┌──

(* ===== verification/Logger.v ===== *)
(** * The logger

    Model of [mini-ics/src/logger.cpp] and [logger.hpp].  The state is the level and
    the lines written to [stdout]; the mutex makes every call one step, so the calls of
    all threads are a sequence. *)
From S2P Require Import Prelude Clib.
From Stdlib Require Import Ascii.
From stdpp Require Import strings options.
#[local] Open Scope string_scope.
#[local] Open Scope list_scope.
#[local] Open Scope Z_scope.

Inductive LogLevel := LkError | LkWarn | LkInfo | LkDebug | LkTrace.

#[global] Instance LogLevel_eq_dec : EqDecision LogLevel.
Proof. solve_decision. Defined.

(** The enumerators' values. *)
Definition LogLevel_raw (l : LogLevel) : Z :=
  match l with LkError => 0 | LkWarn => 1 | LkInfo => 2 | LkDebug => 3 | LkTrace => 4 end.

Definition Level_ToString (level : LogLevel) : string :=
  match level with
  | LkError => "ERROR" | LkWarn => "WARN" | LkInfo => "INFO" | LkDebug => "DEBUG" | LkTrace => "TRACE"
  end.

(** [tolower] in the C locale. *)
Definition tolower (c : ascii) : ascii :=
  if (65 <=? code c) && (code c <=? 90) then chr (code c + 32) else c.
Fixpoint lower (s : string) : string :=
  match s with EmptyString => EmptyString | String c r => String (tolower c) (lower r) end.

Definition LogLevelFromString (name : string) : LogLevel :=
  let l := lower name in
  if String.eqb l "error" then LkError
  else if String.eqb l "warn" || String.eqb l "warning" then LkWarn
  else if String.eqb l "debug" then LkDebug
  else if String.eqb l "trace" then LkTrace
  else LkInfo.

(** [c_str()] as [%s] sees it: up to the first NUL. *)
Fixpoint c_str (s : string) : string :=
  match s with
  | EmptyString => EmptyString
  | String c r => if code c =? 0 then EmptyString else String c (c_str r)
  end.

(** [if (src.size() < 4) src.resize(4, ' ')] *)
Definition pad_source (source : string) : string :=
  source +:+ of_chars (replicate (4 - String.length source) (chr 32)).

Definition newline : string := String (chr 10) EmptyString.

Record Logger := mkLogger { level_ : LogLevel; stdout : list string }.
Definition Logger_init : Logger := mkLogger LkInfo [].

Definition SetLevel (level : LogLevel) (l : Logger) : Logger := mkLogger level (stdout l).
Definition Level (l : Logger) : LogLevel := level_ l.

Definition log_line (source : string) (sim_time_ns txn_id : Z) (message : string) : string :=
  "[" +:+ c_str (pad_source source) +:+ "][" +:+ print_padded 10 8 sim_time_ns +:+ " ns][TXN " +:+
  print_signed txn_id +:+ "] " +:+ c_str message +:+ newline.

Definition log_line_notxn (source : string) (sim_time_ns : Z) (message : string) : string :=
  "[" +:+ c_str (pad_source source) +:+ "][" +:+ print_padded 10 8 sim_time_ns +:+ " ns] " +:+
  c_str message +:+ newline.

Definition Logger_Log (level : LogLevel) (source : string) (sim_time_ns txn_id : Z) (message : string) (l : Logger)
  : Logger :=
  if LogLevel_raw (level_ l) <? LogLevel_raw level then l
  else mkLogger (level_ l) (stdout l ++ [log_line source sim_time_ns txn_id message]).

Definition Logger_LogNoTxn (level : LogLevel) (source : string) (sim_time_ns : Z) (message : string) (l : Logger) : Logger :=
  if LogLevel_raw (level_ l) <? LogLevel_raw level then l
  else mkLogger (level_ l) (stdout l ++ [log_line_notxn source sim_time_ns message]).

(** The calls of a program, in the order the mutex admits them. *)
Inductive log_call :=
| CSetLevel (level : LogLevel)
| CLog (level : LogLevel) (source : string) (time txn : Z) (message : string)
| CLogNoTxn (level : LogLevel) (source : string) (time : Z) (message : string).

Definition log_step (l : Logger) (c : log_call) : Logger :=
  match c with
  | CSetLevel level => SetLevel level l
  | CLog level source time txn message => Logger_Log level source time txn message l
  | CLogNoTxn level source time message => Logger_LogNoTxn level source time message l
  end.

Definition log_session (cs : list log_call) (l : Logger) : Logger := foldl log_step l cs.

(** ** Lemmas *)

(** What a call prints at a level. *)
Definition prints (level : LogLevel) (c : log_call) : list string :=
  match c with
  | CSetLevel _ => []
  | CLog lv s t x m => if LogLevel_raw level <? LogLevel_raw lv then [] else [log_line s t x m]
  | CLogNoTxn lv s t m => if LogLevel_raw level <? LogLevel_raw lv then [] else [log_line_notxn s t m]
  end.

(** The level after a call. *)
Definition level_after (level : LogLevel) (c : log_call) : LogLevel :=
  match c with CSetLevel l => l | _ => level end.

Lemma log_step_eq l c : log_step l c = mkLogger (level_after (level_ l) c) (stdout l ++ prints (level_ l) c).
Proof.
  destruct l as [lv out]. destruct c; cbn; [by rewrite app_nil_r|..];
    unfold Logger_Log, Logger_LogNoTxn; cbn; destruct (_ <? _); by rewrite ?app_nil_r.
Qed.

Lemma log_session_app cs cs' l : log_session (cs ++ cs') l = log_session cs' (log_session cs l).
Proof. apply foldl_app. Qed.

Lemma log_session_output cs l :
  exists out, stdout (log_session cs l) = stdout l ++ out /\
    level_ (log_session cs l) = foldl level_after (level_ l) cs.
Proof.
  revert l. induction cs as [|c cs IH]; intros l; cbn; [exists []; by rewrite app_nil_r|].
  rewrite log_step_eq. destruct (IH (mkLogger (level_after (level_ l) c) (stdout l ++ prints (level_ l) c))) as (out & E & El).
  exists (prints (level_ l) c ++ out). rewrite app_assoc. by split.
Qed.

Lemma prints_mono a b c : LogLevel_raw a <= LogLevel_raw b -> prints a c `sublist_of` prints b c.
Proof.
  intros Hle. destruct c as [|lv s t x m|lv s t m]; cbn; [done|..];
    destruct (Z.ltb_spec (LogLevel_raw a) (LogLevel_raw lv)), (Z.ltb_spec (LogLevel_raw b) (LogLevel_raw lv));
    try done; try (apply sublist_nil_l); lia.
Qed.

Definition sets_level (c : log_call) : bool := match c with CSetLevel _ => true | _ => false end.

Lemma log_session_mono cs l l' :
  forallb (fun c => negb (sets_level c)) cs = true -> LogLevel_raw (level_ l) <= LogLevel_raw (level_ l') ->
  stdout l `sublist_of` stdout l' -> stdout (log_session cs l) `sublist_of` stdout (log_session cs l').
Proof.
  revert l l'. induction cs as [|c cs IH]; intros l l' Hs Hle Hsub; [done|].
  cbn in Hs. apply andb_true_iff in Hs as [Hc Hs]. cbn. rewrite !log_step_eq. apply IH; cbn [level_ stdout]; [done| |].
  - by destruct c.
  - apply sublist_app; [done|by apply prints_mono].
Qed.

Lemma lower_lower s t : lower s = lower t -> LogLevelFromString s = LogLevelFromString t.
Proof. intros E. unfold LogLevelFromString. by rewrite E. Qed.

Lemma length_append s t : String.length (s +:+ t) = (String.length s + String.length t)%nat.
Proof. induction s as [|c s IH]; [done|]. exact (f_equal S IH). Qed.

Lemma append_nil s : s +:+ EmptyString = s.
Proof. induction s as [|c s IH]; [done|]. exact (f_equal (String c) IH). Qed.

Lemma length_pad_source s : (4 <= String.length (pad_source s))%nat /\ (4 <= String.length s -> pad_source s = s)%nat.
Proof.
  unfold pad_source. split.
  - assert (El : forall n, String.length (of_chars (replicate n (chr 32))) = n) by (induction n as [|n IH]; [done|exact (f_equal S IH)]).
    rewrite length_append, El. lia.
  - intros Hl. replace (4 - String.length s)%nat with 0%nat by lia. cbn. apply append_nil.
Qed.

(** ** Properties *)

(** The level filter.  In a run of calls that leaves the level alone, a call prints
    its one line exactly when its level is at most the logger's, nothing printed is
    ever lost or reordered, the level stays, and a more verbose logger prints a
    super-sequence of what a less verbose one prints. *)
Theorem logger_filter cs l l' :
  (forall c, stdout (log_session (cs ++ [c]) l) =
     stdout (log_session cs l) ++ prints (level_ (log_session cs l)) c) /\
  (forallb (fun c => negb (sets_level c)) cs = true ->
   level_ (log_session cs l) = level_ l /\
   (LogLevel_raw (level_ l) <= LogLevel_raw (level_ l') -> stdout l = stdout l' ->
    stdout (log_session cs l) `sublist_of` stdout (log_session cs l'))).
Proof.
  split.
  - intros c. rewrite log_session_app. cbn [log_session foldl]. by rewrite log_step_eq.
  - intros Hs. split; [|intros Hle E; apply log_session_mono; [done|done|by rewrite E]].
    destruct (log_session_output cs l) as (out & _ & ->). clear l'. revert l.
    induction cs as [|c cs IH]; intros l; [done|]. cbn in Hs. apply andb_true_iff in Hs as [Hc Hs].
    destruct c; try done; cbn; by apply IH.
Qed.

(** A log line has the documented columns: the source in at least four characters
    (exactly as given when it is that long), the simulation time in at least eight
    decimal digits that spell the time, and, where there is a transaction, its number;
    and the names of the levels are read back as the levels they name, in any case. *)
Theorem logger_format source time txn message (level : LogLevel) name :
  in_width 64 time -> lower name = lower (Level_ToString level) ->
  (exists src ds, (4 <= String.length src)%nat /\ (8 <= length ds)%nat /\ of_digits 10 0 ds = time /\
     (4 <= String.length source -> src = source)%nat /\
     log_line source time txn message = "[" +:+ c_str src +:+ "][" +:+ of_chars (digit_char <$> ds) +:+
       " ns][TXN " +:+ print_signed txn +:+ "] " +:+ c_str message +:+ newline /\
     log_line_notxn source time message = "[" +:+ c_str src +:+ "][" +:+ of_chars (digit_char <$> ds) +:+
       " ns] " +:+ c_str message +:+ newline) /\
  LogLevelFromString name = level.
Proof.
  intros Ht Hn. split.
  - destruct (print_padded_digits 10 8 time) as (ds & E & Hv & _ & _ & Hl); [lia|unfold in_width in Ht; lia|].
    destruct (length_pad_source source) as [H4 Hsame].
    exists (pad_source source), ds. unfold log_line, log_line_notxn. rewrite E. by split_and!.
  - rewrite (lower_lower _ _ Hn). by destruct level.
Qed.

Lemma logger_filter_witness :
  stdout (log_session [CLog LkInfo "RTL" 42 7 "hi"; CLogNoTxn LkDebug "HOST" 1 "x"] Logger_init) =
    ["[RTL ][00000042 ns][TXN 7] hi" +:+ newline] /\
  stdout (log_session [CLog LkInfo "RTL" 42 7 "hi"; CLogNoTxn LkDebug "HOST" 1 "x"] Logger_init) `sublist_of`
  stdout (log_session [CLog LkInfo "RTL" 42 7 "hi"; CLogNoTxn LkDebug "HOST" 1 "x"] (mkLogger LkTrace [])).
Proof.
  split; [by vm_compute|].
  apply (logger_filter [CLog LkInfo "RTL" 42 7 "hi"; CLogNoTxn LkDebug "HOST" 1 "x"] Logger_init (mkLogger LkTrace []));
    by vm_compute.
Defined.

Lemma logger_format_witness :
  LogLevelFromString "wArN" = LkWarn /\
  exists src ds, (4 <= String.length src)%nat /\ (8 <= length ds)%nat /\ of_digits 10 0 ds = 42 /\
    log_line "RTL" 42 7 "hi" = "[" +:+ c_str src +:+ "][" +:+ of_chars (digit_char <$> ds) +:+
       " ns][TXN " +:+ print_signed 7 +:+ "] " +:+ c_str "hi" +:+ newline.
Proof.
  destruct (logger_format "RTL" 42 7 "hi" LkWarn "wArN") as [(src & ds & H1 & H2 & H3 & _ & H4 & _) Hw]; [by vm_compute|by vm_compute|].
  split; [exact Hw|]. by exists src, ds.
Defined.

└──

ABOUT THIS EXERCISE
With the line that contains "- destruct (print_padded_digits" as the start, output every line through the end of the entries exactly. Add no other lines.

ANSWER TO THIS TASK
  - destruct (print_padded_digits 10 8 time) as (ds & E & Hv & _ & _ & Hl); [lia|unfold in_width in Ht; lia|].
    destruct (length_pad_source source) as [H4 Hsame].
    exists (pad_source source), ds. unfold log_line, log_line_notxn. rewrite E. by split_and!.
  - rewrite (lower_lower _ _ Hn). by destruct level.
Qed.

Lemma logger_filter_witness :
  stdout (log_session [CLog LkInfo "RTL" 42 7 "hi"; CLogNoTxn LkDebug "HOST" 1 "x"] Logger_init) =
    ["[RTL ][00000042 ns][TXN 7] hi" +:+ newline] /\
  stdout (log_session [CLog LkInfo "RTL" 42 7 "hi"; CLogNoTxn LkDebug "HOST" 1 "x"] Logger_init) `sublist_of`
  stdout (log_session [CLog LkInfo "RTL" 42 7 "hi"; CLogNoTxn LkDebug "HOST" 1 "x"] (mkLogger LkTrace [])).
Proof.
  split; [by vm_compute|].
  apply (logger_filter [CLog LkInfo "RTL" 42 7 "hi"; CLogNoTxn LkDebug "HOST" 1 "x"] Logger_init (mkLogger LkTrace []));
    by vm_compute.
Defined.

Lemma logger_format_witness :
  LogLevelFromString "wArN" = LkWarn /\
  exists src ds, (4 <= String.length src)%nat /\ (8 <= length ds)%nat /\ of_digits 10 0 ds = 42 /\
    log_line "RTL" 42 7 "hi" = "[" +:+ c_str src +:+ "][" +:+ of_chars (digit_char <$> ds) +:+
       " ns][TXN " +:+ print_signed 7 +:+ "] " +:+ c_str "hi" +:+ newline.
Proof.
  destruct (logger_format "RTL" 42 7 "hi" LkWarn "wArN") as [(src & ds & H1 & H2 & H3 & _ & H4 & _) Hw]; [by vm_compute|by vm_compute|].
  split; [exact Hw|]. by exists src, ds.
Defined.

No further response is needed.